Various statistical and mathematical analysis and studies are ongoing to forecast the future trend of COVID-19 in India, and models are being developed to predict the future situation, known as N-days in forecasting. Because of the nonlinear behavior of COVID-19 data, various ML techniques could be useful to develop a robust forecasting model. Research shows that the application of computational intelligence methods is the basis for constructing a predictive model. In this, the neural network is useful for predicting time series data because it has the ability to learn from data and capture the various dynamics of time series data [5] . Evolutionary computations, fuzzy logic, and other models are also crucial owing to their principal differences from existing mathematical approaches. Hybrid models of various intelligent techniques are also widely used in forecasting, because accuracy and efficiency are the most important criteria of focus by researchers [6] .

Most work has been done on the basis of either trend already experienced by other countries such as China or statistical theory and analysis. Roosa et al. [7] worked on the real-time forecasting of the COVID-19 pandemic in China and developed models for 5-, 10-, and 15-days ahead forecasting based on the cumulative number of confirmed cases in Hubei and other provinces of China using three different techniques: the Richards model, the subepidemic model, and generalized logistic growth model (GLM). They concluded that each model predicts that the pandemic has reached saturation in Hubei and other provinces of China. Benvenuto et al. [8] performed an autoregressive integrated moving average (ARIMA) on Johns Hopkins epidemiological data to predict the epidemiological trend of the prevalence and incidence of COVID-19. Abdulmajeed et al. [9] proposed an online forecasting mechanism that streams data from the Nigeria Center for Disease Control, which provides updated COVID-19 forecasts every 24 h.
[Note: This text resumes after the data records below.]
Theorem queue_cancel_deadlock : exists s, outcome_of 1 demo_queue deadlock_moves = Val s
  /\ threads s !! 3%nat = Some [AWaitCancelled 0; ACall (Plain (mkContext 2 0)); ACancel kEnqueue 0 1; AFinishCancel 0; ANotify 0]
  /\ forall i, step 0 demo_queue (fun _ => true) listed (Run i) s = Val s.
Proof.
  eexists. split; [by vm_compute|]. split; [done|]. intros [|[|[|[|i]]]]; [by vm_compute..|done].
Qed.

(** A batch with a component of a type that cannot be copied leaves the components of the
    elements before it in the queue: the deques differ in length, and the next operation that
    takes an element reads from an empty one. *)
Definition mixed_queue : Config := mkConfig 2 [1; 15] [].
Definition mixed_moves : list move := [Call (CEnqueueMany 0 [vector [1]; mkTensor 15 [1] [1]]); Run 0; Run 0; Run 0; Run 0; Run 0].

Theorem queue_batch_misaligned :
  (exists s, outcome_of 1 mixed_queue mixed_moves = Val s /\ log (sh s) = [EDone 0 (Err UNIMPLEMENTED) []] /\ queues_ (sh s) = [[scalar 1]; []])
  /\ outcome_of 1 mixed_queue (mixed_moves ++ [Call (CDequeue 0); Run 1; Run 1; Run 1]) = Crash.
Proof. split; [|by vm_compute]. eexists. by split_and!; [by vm_compute|..]. Qed.

(** The memory of a queue is added up in an [int]: three gigabytes are a negative number. *)
Theorem queue_memory_wraps (t : Tensor (V := Z)) s : queues_ s = [[t]] -> MemoryUsed (fun _ => 3 * 2 ^ 30) s = - 2 ^ 30.
Proof. intros E. unfold MemoryUsed. rewrite E. by vm_compute. Qed.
The authors combine ARIMA, Prophet (an additive regression model developed by Facebook), and a HolteWinters exponential smoothing model combined with generalized autoregressive conditional heteroscedasticity. In other work, Tuli et al. [10] applied an improved mathematical model to analyze and predict the growth of the epidemic of COVID-19 and deployed the model on a cloud computing platform for more accurate and real-time prediction of the growth behavior of the epidemic. Ardabili et al. [11] presented a comparative analysis of ML and soft computing models to predict the COVID-19 outbreak and found ML to be an effective tool to model the outbreak. Zhou et al. [12] explained the challenges to geographic information systems (GIS) with big data on COVID-19. Other authors [13] analyzed and forecast COVID-19 spread in China, Italy, and France, and concluded that the infection rate needed to be cut down drastically and quickly to observe an appreciable decrease in the pandemic peak and mortality rate.

Tobías et al. [14] analyzed the trends of incident cases, deaths, and intensive care unit admissions in Italy and Spain before and after their respective national lockdowns using an interrupted time-series design. Data were analyzed with quasi-Poisson regression using an interaction model to estimate the change in trends. Chintalapudi et al. [15] highlighted the importance of lockdown and isolation by forecasting registered and recovered cases of COVID-19 after 60 days' lockdown in Italy adopting a seasonal ARIMA forecasting package with the R statistical model. Koczkodaj et al. [16] predicted the number of cases of COVID-19 outside China. Their approach was based on a heuristic solution and makes the realistic assumption that the current trend can continue for the next 17 days. Work by Tomar and Gupta [17] studied predicting the spread of COVID-19 in India. This study was made using deep learning techniques. The authors predicted the spread of COVID-19 in the country for next 30 days and suggested prevention measures. Fong et al. [18] presented a case study using composite monte-carlo (CMC) that is enhanced by a deep learning network and fuzzy rule induction to gain better stochastic insights about the development of the epidemic.

According to available resources and published articles, few researchers have worked on forecasting cases of COVID-19, especially for India. India is a diverse and highly populous country, so forecasting cases of COVID-19 is highly uncertain and is itself a nonlinear problem that depends on many factors. This research is an extension of the scarce research already done in this direction, with the objective of measuring the future situation of COVID-19 in India in terms of confirmed and recovered cases and deaths using an ML technique called regression [19] . Comparative analysis among various ML algorithms called estimators was also done. This research will facilitate as assessment of the critical situation in the country and will help the government to make appropriate decisions to optimize and use available health care infrastructure as well as to manage and deploy health personnel in affected areas. The outcome of the proposed research work is the ability to predict 15-day conditions of confirmed and recovered cases and deaths and can be improved for N-days ahead forecasting. Results were compared with two different models developed using cumulative data and daily data obtained elsewhere [20] . Empirical results show that the model built with cumulative data outperforms compared with the model built with daily data with an acceptable range of mean absolute percentage error (MAPE).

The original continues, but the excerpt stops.